Et si seulement le Portugal avait « joué le jeu » ? Et si seulement Vida n’avait pas été malchanceux ? Et si seulement Pjaca était entré plus tôt ? Beaucoup de questions se sont posées le soir de l’élimination contre le Portugal (0-1) après prolongations lors des huitièmes de finale de l’Euro 2016. Des interrogations qui montrent aussi la déception immense qu’a provoquée cette défaite alors que la Croatie était dans la hype suite à sa victoire contre l’Espagne (2-1) laissant vraisemblablement dégager une voie vers le Stade de France. Cependant, contrairement à la dernière grande équipe de 2008 meurtrie d’une élimination aux tirs au but contre la Turquie, les Vatreni semblent déjà remis de cette énième désillusion pendant que les joueurs s’épanouissent plus que jamais en clubs.
OBJECTIF RUSSIE
La claque a été violente, le retour à la normale soudain. Critiqué de toute part dans les médias par les journalistes et certains confrères comme Miroslav Blažević, Ante Čačić est resté sur le banc de la sélection avec dans la bouche des supporters, toujours l’amer gout du « on pourrait faire mieux avec un effectif pareil ». Mais nous savons très bien que les ficelles politiques de la HNS sont au-dessus de cela, et il faut faire avec. Pour autant, l’entraineur moustachu est sportivement difficilement contestable six mois plus tard grâce aux bons résultats de l’équipe lors des éliminatoires de la Coupe du Monde 2018 débutés en septembre, servis en plus par un jeu assuré où les joueurs s’épanouissent et s’impliquent à 100%. C’est le cas d’éléments comme Milan Badelj, Luka Modrić ou encore Ivan Perišić qui brillent à chacune de leurs apparitions sous le maillot à damiers. Défensivement ce n’est pas génial, mais les lacunes dans cette partie du terrain ne datent pas d’hier. Revenons sur les cinq matchs post-Euro de la sélection croate.
CROATIE – TURQUIE : RETOUR SUR TERRE
Les éliminatoires du Mondial 2018 commencent en septembre contre la Turquie, adversaire récurrent des Vatreni dont la dernière confrontation à peine digérée datait seulement de l’Euro qui avait vu la frappe somptueuse de Modrić au Parc des Princes.

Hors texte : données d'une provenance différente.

Definition CreateAgentSession (c : ctx) (r : AgentSession) : Op DB unit := Create c r.
Definition GetAgentSession (c : ctx) (id : string) : Op DB AgentSession := First c id.
(** updated_at DESC, id ASC *)
Definition session_order (x y : AgentSession) : bool :=
  if Z.eqb (rs_UpdatedAt x) (rs_UpdatedAt y) then String.ltb (rs_ID x) (rs_ID y) else After (rs_UpdatedAt x) (rs_UpdatedAt y).
Definition ListAgentSessions (c : ctx) (createdBy : N) : Op DB (list AgentSession) :=
  Find c (λ _ r, bool_decide (createdBy = 0%N) || bool_decide (rs_CreatedBy r = createdBy)) session_order.
(** The columns of [Select], taken from the new row. *)
Definition session_columns (new old : AgentSession) : AgentSession :=
  old<| rs_Title := rs_Title new |><| rs_Status := rs_Status new |><| rs_ActiveTurnID := rs_ActiveTurnID new |>
     <| rs_ActiveAttachmentID := rs_ActiveAttachmentID new |><| rs_Summary := rs_Summary new |>
     <| rs_Version := rs_Version new |><| rs_UpdatedAt := rs_UpdatedAt new |>.
Definition UpdateAgentSessionCAS (c : ctx) (new : AgentSession) (expected : N) : Op DB bool :=
  let! n := Updates c (λ r, bool_decide (rs_ID r = rs_ID new) && bool_decide (rs_Version r = expected))
    (session_columns new) in
  ret (N.eqb n 1).
(* ===== verification/DurableStore.v ===== *)
(** * agent/runtime: DurableStore

    [durable_store.go]: the [Store] on the database, with optimistic
    concurrency and transactions around what writes more than one row.
    [now] is the reading of [store.clock]; [encoding/json] on the values kept
    in text columns is a parameter. *)

From S2P Require Import Prelude ToolTypes AgentTypes AgentDao.

Class ColumnCodec := {
  marshal_capabilities : list Capability → Result string;
  unmarshal_capabilities : string → Result (list Capability);
  marshal_message : ModelMessage → Result string;
  unmarshal_message : string → Result ModelMessage;
  marshal_generations : gmap string N → Result string;
  unmarshal_generations : string → Result (gmap string N);
  marshal_tools : list ExposedTool → Result string;
  unmarshal_tools : string → Result (list ExposedTool)
}.

(** ** The enumerations as [uint8] columns *)
Definition session_u8 (s : SessionStatus) : N :=
  match s with SessionActive => 0 | SessionArchived => 1 | SessionStatusOther n => n end.
Definition session_of_u8 (n : N) : SessionStatus :=
  match n with 0%N => SessionActive | 1%N => SessionArchived | _ => SessionStatusOther n end.
Definition attachment_u8 (s : AttachmentState) : N :=
  match s with AttachmentConnected => 0 | AttachmentDisconnected => 1 | AttachmentRemoved => 2 | AttachmentStateOther n => n end.
Definition attachment_of_u8 (n : N) : AttachmentState :=
  match n with
  | 0%N => AttachmentConnected | 1%N => AttachmentDisconnected | 2%N => AttachmentRemoved | _ => AttachmentStateOther n
  end.
Definition turn_of_u8 (n : N) : TurnStatus :=
  match n with
  | 0%N => TurnQueued | 1%N => TurnRunning | 2%N => TurnWaitingApproval | 3%N => TurnCompleted
  | 4%N => TurnCancelled | 5%N => TurnFailed | _ => TurnStatusOther n
  end.
Definition kind_u8 (k : StepKind) : N :=
  match k with StepModel => 0 | StepTool => 1 | StepApproval => 2 | StepKindOther n => n end.
Definition kind_of_u8 (n : N) : StepKind :=
  match n with 0%N => StepModel | 1%N => StepTool | 2%N => StepApproval | _ => StepKindOther n end.
Definition step_of_u8 (n : N) : StepStatus :=
  match n with
  | 0%N => StepPending | 1%N => StepRunning | 2%N => StepWaitingApproval | 3%N => StepCompleted
  | 4%N => StepCancelled | 5%N => StepFailed | _ => StepStatusOther n
  end.

(** ** Values and rows *)
Section Rows.
Context {i_codec : ColumnCodec}.

Definition sessionModel (v : Session) : AgentSession :=
  mkRowSession (s_Kind v) (s_ID v) (s_CreatedAt v) (s_UpdatedAt v) (s_OrganizationID v) (s_CreatedBy v) (s_Title v)
    (session_u8 (s_Status v)) (s_ActiveTurnID v) (s_ActiveAttachmentID v) (s_Summary v) (s_Version v).
Definition sessionFromModel (r : AgentSession) : Session :=
  mkSession (rs_Kind r) (rs_ID r) (rs_OrganizationID r) (rs_CreatedBy r) (rs_Title r) (session_of_u8 (rs_Status r))
    (rs_ActiveTurnID r) (rs_ActiveAttachmentID r) (rs_Summary r) (rs_Version r) (rs_CreatedAt r) (rs_UpdatedAt r).

Definition attachmentModel (v : Attachment) : Result AgentAttachment :=
  match marshal_capabilities (a_Capabilities v) with
  | Err e => Err (EWrap "encode agent attachment capabilities: " e "")
  | Ok capabilities => Ok (mkRowAttachment (a_AccessHandleID v) (a_ID v) (a_CreatedAt v) (a_UpdatedAt v)
      (a_AgentSessionID v) (a_AccessID v) (a_ApplicationID v) (a_Protocol v) capabilities (a_Generation v)
      (attachment_u8 (a_State v)))
  end.
Definition attachmentFromModel (r : AgentAttachment) : Result Attachment :=
  match unmarshal_capabilities (ra_Capabilities r) with
  | Err e => Err (EWrap ("decode agent attachment " +:+ ra_ID r +:+ " capabilities: ") e "")
  | Ok capabilities =>
      let a := mkAttachment (ra_AccessHandleID r) (ra_ID r) (ra_AgentSessionID r) (ra_AccessID r) (ra_ApplicationID r)
        (ra_Protocol r) capabilities (ra_Generation r) (attachment_of_u8 (ra_State r)) (ra_CreatedAt r) (ra_UpdatedAt r) in
      match validateAttachment a with
      | Some e => Err (EWrap ("decode agent attachment " +:+ ra_ID r +:+ ": ") e "")
      | None => Ok a
      end
  end.

Definition turnModel (v : Turn) : AgentTurn :=
  mkRowTurn (t_ID v) (t_CreatedAt v) (t_UpdatedAt v) (t_AgentSessionID v) (turn_u8 (t_Status v)) (t_ActiveStepID v)
    (t_ErrorCode v) (t_ErrorMessage v) (t_Version v) (if IsZero (t_StartedAt v) then None else Some (t_StartedAt v))
    (t_CompletedAt v).
Definition turnFromModel (r : AgentTurn) : Turn :=
  mkTurn (rt_ID r) (rt_AgentSessionID r) (turn_of_u8 (rt_Status r)) (rt_ActiveStepID r) (rt_ErrorCode r)
    (rt_ErrorMessage r) (rt_Version r) (default 0%Z (rt_StartedAt r)) (rt_CompletedAt r) (rt_CreatedAt r) (rt_UpdatedAt r).

Definition stepModel (v : Step) : AgentStep :=
  mkRowStep (st_ID v) (st_CreatedAt v) (st_UpdatedAt v) (st_TurnID v) (st_Sequence v) (kind_u8 (st_Kind v))
    (step_u8 (st_Status v)) (match st_ToolID v with Some id => ToolID_String id | None => "" end) (st_ToolSnapshotID v)
    (st_Input v) (st_Output v) (st_ErrorCode v) (st_ErrorMessage v) (st_Version v) (st_StartedAt v) (st_CompletedAt v).
Definition stepFromModel (r : AgentStep) : Result Step :=
  let step toolID := mkStep (rp_ID r) (rp_TurnID r) (rp_Sequence r) (kind_of_u8 (rp_Kind r)) (step_of_u8 (rp_Status r))
    toolID (rp_ToolSnapshotID r) (rp_Input r) (rp_Output r) (rp_ErrorCode r) (rp_ErrorMessage r) (rp_Version r)
    (rp_StartedAt r) (rp_CompletedAt r) (rp_CreatedAt r) (rp_UpdatedAt r) in
  if bool_decide (rp_ToolID r = "") then Ok (step None) else
  match ParseToolID (rp_ToolID r) with
  | Err e => Err (EWrap "parse persisted tool ID: " e "")
  | Ok id => Ok (step (Some id))
  end.
(* ===== verification/DurableTheorems.v ===== *)
(** * The durable store: what it promises

    Sequences of calls on a database: failed calls change nothing, the calls
    that succeed are those of an in-memory store ([DurableRefinement]), and so
    a session has one open turn and a finished turn stays finished. *)

From S2P Require Import Prelude ToolTypes AgentTypes AgentDao DurableStore DurableLaws MemoryStore MemoryInvariant MemoryHistory.
From S2P Require Import DurableRefinement TableDatabase.

Section Histories.
Context {DB : Type} {i_gorm : Gorm DB} {i_laws : GormLaws DB} {i_codec : ColumnCodec} {i_codec_laws : ColumnCodecLaws}.
#[local] Existing Instance durable_store.

(** A call of the store, whatever becomes of it, or a write to the approvals. *)
Definition durable_step (s s' : DB) : Prop :=
  (∃ c m r, durable_admissible (tables s) m ∧ exec c m s = (r, s')) ∨
  (∃ rows, tables s' = (tables s)<| agent_approvals := rows |>).

Lemma sim_room t ms id : keyed t → sim t ms → step_room t id → room ms id.
Proof.
  intros Hk Hsim Hroom k st Hst Htid. destruct (sim_step_back t ms Hk Hsim k st Hst) as (r & Hr & Ht & <-).
  eapply Hroom; [done|congruence].
Qed.

Lemma admissible_matched t ms m : keyed t → sim t ms → durable_admissible t m → admissible ms m.
Proof. intros Hk Hsim. destruct m; simpl; try done. intros [_ ?]. by eapply sim_room. Qed.

Lemma step_simulated s s' ms :
  sim (tables s) ms → durable_step s s' → ∃ n ms', history ms n ms' ∧ sim (tables s') ms'.
Proof.
  intros Hsim [(c & m & r & Ha & H)|(rows & Ht)].
  - destruct r as [[]|e].
    + destruct (exec_simulated c m s s' ms Hsim Ha H) as (ms' & Hm & Hs'). exists 1, ms'. split; [|done].
      eapply history_snoc; [constructor| |exact Hm]. eapply admissible_matched; [apply tables_keyed|done|done].
    + apply atomic_exec in H as [_ Ht]. exists 0, ms. rewrite Ht. split; [constructor|done].
  - exists 0, ms. split; [constructor|]. rewrite Ht. destruct Hsim. by split.
Qed.

Lemma history_app s n s1 m s2 : history s n s1 → history s1 m s2 → history s (m + n) s2.
Proof. intros H1 H2. induction H2; [done|]. simpl. by econstructor; [apply IHhistory| |]. Qed.

Lemma steps_simulated s s' ms :
  rtc durable_step s s' → sim (tables s) ms → ∃ n ms', history ms n ms' ∧ sim (tables s') ms'.
Proof.
  intros H. revert ms. induction H as [s|s s1 s2 H1 _ IH]; intros ms Hsim; [exists 0, ms; split; [constructor|done]|].
  destruct (step_simulated _ _ _ Hsim H1) as (n & ms1 & Hh & Hs1). destruct (IH ms1 Hs1) as (n' & ms2 & Hh' & Hs2).
  exists (n' + n), ms2. split; [by eapply history_app|done].
Qed.

Definition no_rows : Tables := mkTables ∅ ∅ ∅ ∅ ∅ ∅ ∅.
Lemma sim_empty : sim no_rows NewMemoryStore.
Proof. split; simpl; try done; [by intros tid m; rewrite lookup_empty; intros ?%elem_of_nil|by intros k; rewrite lookup_empty]. Qed.

Lemma steps_reachable s s' :
  tables s = no_rows → rtc durable_step s s' → ∃ ms, reachable ms ∧ sim (tables s') ms.
Proof.
  intros Hs H. destruct (steps_simulated s s' NewMemoryStore H) as (n & ms & Hh & Hsim); [rewrite Hs; apply sim_empty|].
  exists ms. split; [by exists n|done].
Qed.


(** C8. A call of the durable store that fails changes no row, and leaves no
    transaction open: for every operation, every context, and an error of
    whatever origin, the database's included. *)
Theorem durable_failure_changes_nothing c m (s : DB) e s' :
  exec c m s = (Err e, s') → tables s' = tables s ∧ saved s' = saved s.
Proof. intros H. apply atomic_exec in H. tauto. Qed.

(** In a database that started empty, a session row names the one turn of
    it that is not finished, and names none when there is none. *)
Theorem durable_one_open_turn (s s' : DB) k x :
  tables s = no_rows → rtc durable_step s s' → agent_sessions (tables s') !! k = Some x →
  (∀ i r, agent_turns (tables s') !! i = Some r → rt_AgentSessionID r = k →
    (Terminal (turn_of_u8 (rt_Status r)) = false ↔ rs_ActiveTurnID x = i)) ∧
  (rs_ActiveTurnID x ≠ "" → is_Some (agent_turns (tables s') !! rs_ActiveTurnID x)).
Proof.
  intros Hs H Hx. destruct (steps_reachable s s' Hs H) as (ms & Hr%wf_reachable & Hsim).
  destruct (sim_session _ _ (tables_keyed s') Hsim _ _ Hx) as (y & Hy & _ & _ & _ & _ & _ & Hya & _). split.
  - intros i r Hr' Hsid. destruct (sim_turn _ _ (tables_keyed s') Hsim _ _ Hr') as (u & Hu & _ & _ & _ & Hus & Hust & _).
    rewrite <- Hust, <- (active_default ms Hr i u Hu), Hus, Hsid, Hy. simpl. by rewrite Hya.
  - intros Hne. rewrite <- Hya in *. destruct (wf_active _ Hr _ _ Hy Hne) as (u & Hu & _).
    destruct (matched_Some _ _ _ _ _ _ (eq_sym (sim_turns _ _ Hsim)) Hu) as (r & Hr' & _). eauto.
Qed.

(** A finished turn of the database stays finished, with the same status. *)
Theorem durable_finished_is_final (s s1 s2 : DB) k r :
  tables s = no_rows → rtc durable_step s s1 → rtc durable_step s1 s2 →
  agent_turns (tables s1) !! k = Some r → Terminal (turn_of_u8 (rt_Status r)) = true →
  ∃ r', agent_turns (tables s2) !! k = Some r' ∧ turn_of_u8 (rt_Status r') = turn_of_u8 (rt_Status r).
Proof.
  intros Hs H1 H2 Hr Hter. destruct (steps_reachable s s1 Hs H1) as (ms & _ & Hsim).
  destruct (sim_turn _ _ (tables_keyed s1) Hsim _ _ Hr) as (u & Hu & _ & _ & _ & _ & Hst & _).
  destruct (steps_simulated s1 s2 ms H2 Hsim) as (n & ms2 & Hh & Hsim2). rewrite <- Hst in *.
  destruct (history_finished_turn _ _ _ _ _ Hh Hu Hter) as (u2 & Hu2 & Hst2).
  destruct (matched_Some _ _ _ _ _ _ (eq_sym (sim_turns _ _ Hsim2)) Hu2) as (r2 & Hr2 & _). exists r2. split; [done|].
  destruct (sim_turn _ _ (tables_keyed s2) Hsim2 _ _ Hr2) as (u3 & Hu3 & _ & _ & _ & _ & Hst3 & _). congruence.
Qed.
End Histories.

(** ** Witnesses: three calls on an empty database *)
Section Witnesses.
#[local] Existing Instance lines_codec.
#[local] Existing Instance durable_store.

Definition w_session : Session := mkSession "" "s1" 1 7 "" SessionActive "" "" "" 0 0%Z 0%Z.
Definition db0 : TableDB := empty_db 1000%Z.
Definition after (m : mutation) (s : TableDB) : TableDB := snd (exec Background m s).
Definition db1 : TableDB := after (OCreateSession 1000%Z w_session) db0.
Definition db2 : TableDB := after (OStartTurn 1000%Z "s1" (new_Turn "t1")) db1.
Definition db3 : TableDB := after (OTransitionTurn 1000%Z "t1" 1 TurnFailed "e" "broken") db2.

Example db3_turn : (λ r, turn_of_u8 (rt_Status r)) <$> agent_turns (tables db3) !! "t1" = Some TurnFailed.
Proof. vm_compute. reflexivity. Qed.

Lemma after_step m s : durable_admissible (tables s) m → durable_step s (after m s).
Proof. intros Ha. left. exists Background, m, (fst (exec Background m s)). split; [done|]. by rewrite <- surjective_pairing. Qed.
Lemma db2_reached : rtc durable_step db0 db2.
Proof. apply (rtc_l _ _ db1); [by apply after_step|]. apply (rtc_l _ _ db2); [by apply after_step|]. apply rtc_refl. Qed.
Lemma db3_reached : rtc durable_step db0 db3.
Proof. eapply rtc_r; [apply db2_reached|by apply after_step]. Qed.


Lemma durable_failure_changes_nothing_witness :
  let '(r, s) := exec Background (OStartTurn 1000%Z "s1" (new_Turn "t2")) db2 in
  is_ok r = false ∧ tables s = tables db2 ∧ saved s = saved db2.
Proof.
  destruct (exec Background (OStartTurn 1000%Z "s1" (new_Turn "t2")) db2) as [r s] eqn:H.
  assert (is_ok r = false) as Hr.
  { apply (f_equal (λ x, is_ok (fst x))) in H. simpl in H. rewrite <- H. vm_compute. reflexivity. }
  split; [exact Hr|]. destruct r as [[]|e]; [discriminate Hr|].
  apply (durable_failure_changes_nothing Background (OStartTurn 1000%Z "s1" (new_Turn "t2")) db2 e s). exact H.
Defined.


Lemma durable_one_open_turn_witness :
  ∃ x, agent_sessions (tables db2) !! "s1" = Some x ∧ rs_ActiveTurnID x = "t1" ∧
    ∀ i r, agent_turns (tables db2) !! i = Some r → rt_AgentSessionID r = "s1" →
      (Terminal (turn_of_u8 (rt_Status r)) = false ↔ rs_ActiveTurnID x = i).
Proof.
  destruct (agent_sessions (tables db2) !! "s1") as [x|] eqn:Hx.
  - exists x. split; [reflexivity|]. split.
    + assert (rs_ActiveTurnID <$> agent_sessions (tables db2) !! "s1" = Some "t1") as Ha by (vm_compute; reflexivity).
      rewrite Hx in Ha. simpl in Ha. congruence.
    + apply (durable_one_open_turn db0 db2 "s1" x); [reflexivity|apply db2_reached|exact Hx].
  - exfalso. apply (f_equal (λ o, bool_decide (is_Some o))) in Hx. vm_compute in Hx. discriminate Hx.
Defined.

Lemma durable_finished_is_final_witness :
  ∃ r, agent_turns (tables db3) !! "t1" = Some r ∧
    ∃ r', agent_turns (tables (after (OTransitionTurn 1000%Z "t1" 2 TurnRunning "" "") db3)) !! "t1" = Some r' ∧
      turn_of_u8 (rt_Status r') = turn_of_u8 (rt_Status r).
Proof.
  destruct (agent_turns (tables db3) !! "t1") as [r|] eqn:Hr.
  - exists r. split; [reflexivity|].
    apply (durable_finished_is_final db0 db3 _ "t1" r); [reflexivity|apply db3_reached| |exact Hr|].
    + apply rtc_once, after_step. exact I.
    + pose proof db3_turn as Hst. rewrite Hr in Hst. simpl in Hst. injection Hst as Hst. rewrite Hst. reflexivity.
  - exfalso. apply (f_equal (λ o, bool_decide (is_Some o))) in Hr. vm_compute in Hr. discriminate Hr.
Defined.
End Witnesses.
Lemma grows_refl rows : grows rows rows.
Proof. intros id row H. eauto. Qed.
Lemma advanced_read log τ' (s s' : DB) :
  tables s' = tables s → (∀ i, row_ok (agent_approvals (tables s)) log i) →
  (∀ τ, τ' = Some τ → task_ok (agent_approvals (tables s)) τ) →
  advanced log (τ', [], s') (agent_approvals (tables s)).
Proof. intros Ht Hr Hτ. unfold advanced. rewrite Ht, app_nil_r. auto using grows_refl. Qed.
Lemma advanced_write log new n record (s s' : DB) :
  written n record (tables s) (tables s') → (∀ i, row_ok (agent_approvals (tables s)) log i) →
  Forall (λ e, about e = rv_ID record) new →
  (∀ row r q, agent_approvals (tables s) !! rv_ID record = Some row → holds r row → row_phase n r q → life (rv_ID record) log q →
    ∃ q', row_phase (rv_Status record) r q' ∧ life (rv_ID record) (log ++ new) q') →
  advanced log (None, new, s') (agent_approvals (tables s)).
Proof.
  intros (row & row' & Hrow & Hn & Hf & Hst & Ht) Hr Hnew Hq. unfold advanced. rewrite Ht.
  split; [|split; [by eapply grows_insert|done]].
  pose proof (Hr (rv_ID record)) as Hid. unfold row_ok in Hid. rewrite Hrow in Hid. destruct Hid as (r & q & Hh & Hp & Hl).
  rewrite Hn in Hp. destruct (Hq row r q Hrow Hh Hp Hl) as (q' & Hp' & Hl').
  eapply row_ok_write; [done|done|by eapply holds_fixed|by rewrite Hst|done].
Qed.

Lemma advance_decide c now id by_ approve record (s : DB) log :
  (∀ i, row_ok (agent_approvals (tables s)) log i) → decidable_ (agent_approvals (tables s)) id approve now record →
  advanced log (advance (DecideWriting c now id by_ approve record) s) (agent_approvals (tables s)).
Proof.
  intros Hr (Hid & row & Hrow & Hst). simpl. destruct (decide_write c id record s) as [x s1] eqn:H.
  apply decide_write_effect in H as [[Hw Hx]|[Ht Hx]].
  - case_bool_decide as H3; simpl in Hx; destruct x as [[]|e]; try done.
    + eapply advanced_write; [done|done|by constructor|]. intros _ r q _ _ Hp Hl. rewrite H3, app_nil_r.
      inversion Hp; subst. eauto using row_phase.
    + eapply advanced_write; [done|done|by repeat constructor|]. intros row' r q Hrow' Hh Hp Hl.
      rewrite Hid in Hrow'. destruct Hst as [|[Ha Hst]]; [done|]. simplify_eq. destruct Hh as (He & _). rewrite He in Ha.
      inversion Hp; subst. rewrite Hst. destruct approve; eexists; (split; [constructor|]);
        eapply life_event; eauto using accepts.
  - destruct x as [[]|e]; [done|]. by apply advanced_read.
Qed.
Lemma advance_consume c now now' id p r record (s : DB) log :
  (∀ i, row_ok (agent_approvals (tables s)) log i) → consumable (agent_approvals (tables s)) id p now r →
  rv_ID record = id →
  advanced log (advance (ConsumeWriting c now now' id p r record) s) (agent_approvals (tables s)).
Proof.
  intros Hr (row & Hrow & Hc & Ha & Hu & Hp) Hid. simpl. destruct (consume_write c now' id record s) as [x s1] eqn:H.
  apply consume_write_effect in H. destruct x as [[]|e]; simpl in H; [|by apply advanced_read].
  eapply advanced_write; [done|done|by repeat constructor|]. simpl. rewrite Hid.
  intros row' r0 q Hrow' (He & Hb & Hl0) Hph Hl. simplify_eq. inversion Hph; subst. exists Consumed. split; [constructor|].
  eapply life_event; [done|done|]. apply accepts_consume; [congruence|congruence|by apply Hl0|done].
Qed.
Lemma advance_ok τ (s : DB) log :
  (∀ i, row_ok (agent_approvals (tables s)) log i) → task_ok (agent_approvals (tables s)) τ →
  advanced log (advance τ s) (agent_approvals (tables s)).
Proof.
  intros Hr Hτ. destruct τ as [c now r|c now id b a note| |c now now' id p|c now now' id p r|]; simpl in Hτ.
  - simpl. destruct (Request c now r s) as [x s1] eqn:H. apply Request_effect in H.
    destruct x as [[]|e]; simpl in H; [|by apply advanced_read]. destruct H as (row & Hn & Hh & Hst & Ht).
    unfold advanced. rewrite Ht. split; [|split; [by apply grows_new|done]].
    pose proof (Hr (ap_ID r)) as Hid. unfold row_ok in Hid. rewrite Hn in Hid.
    eapply row_ok_write; [done|by repeat constructor|done|rewrite Hst; constructor|].
    eapply life_event; [done|done|constructor].
  - simpl. destruct (decide_read c now id b a note s) as [x s1] eqn:H. apply decide_read_effect in H as [Ht H].
    destruct x; (apply advanced_read; [done|done|]); [|done]. intros τ [= <-]. by apply H.
  - by apply advance_decide.
  - simpl. destruct (GetApproved c now id p s) as [x s1] eqn:H. apply GetApproved_effect in H as [Ht H].
    destruct x; (apply advanced_read; [done|done|]); [|done]. intros τ [= <-]. by apply H.
  - simpl. destruct (consume_read c id s) as [x s1] eqn:H. apply consume_read_effect in H as [Ht H].
    destruct x; (apply advanced_read; [done|done|]); [|done]. intros τ [= <-]. split; [done|by apply H].
  - destruct Hτ. by apply advance_consume.
Qed.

Cette remise en jambe n’est pas simple pour les Vatreni dans un match qui se solde par un 1-1 alors qu’ils auraient dû s’imposer dans ce Maksimir qui sonne creux puisque la sélection est encore sous le coup des huis clos prononcés par l’UEFA à cause de la swastika de Poljud (en l’occurrence depuis la croix gammée dessinée au désherbant sur la pelouse du stade de Split lors du match Croatie – Italie de 2015).
Une première mi-temps largement dominée sur le plan du jeu par la Croatie qui multiplie les occasions dangereuses grâce au nouveau capitaine Modrić. Il remplace l’habituel porteur du brassard Darijo Srna ayant pris sa retraite internationale, non sans émotion. Cependant, les attaquants n’arrivent pas à conclure à l’image d’un Marko Pjaca malchanceux de la tête (d’ailleurs, la Croatie touche par trois fois la barre transversale) et auteur d’un raté gênant à bout portant. Luka Modrić provoque un penalty qui permet à Rakitić d’ouvrir le score, mais son excès d’engagement est aussi la cause du coup franc égalisateur de turc juste avant la mi-temps. Moteur du jeu et motivé, le joueur du Real se fait ainsi remarquer par son étonnante nervosité.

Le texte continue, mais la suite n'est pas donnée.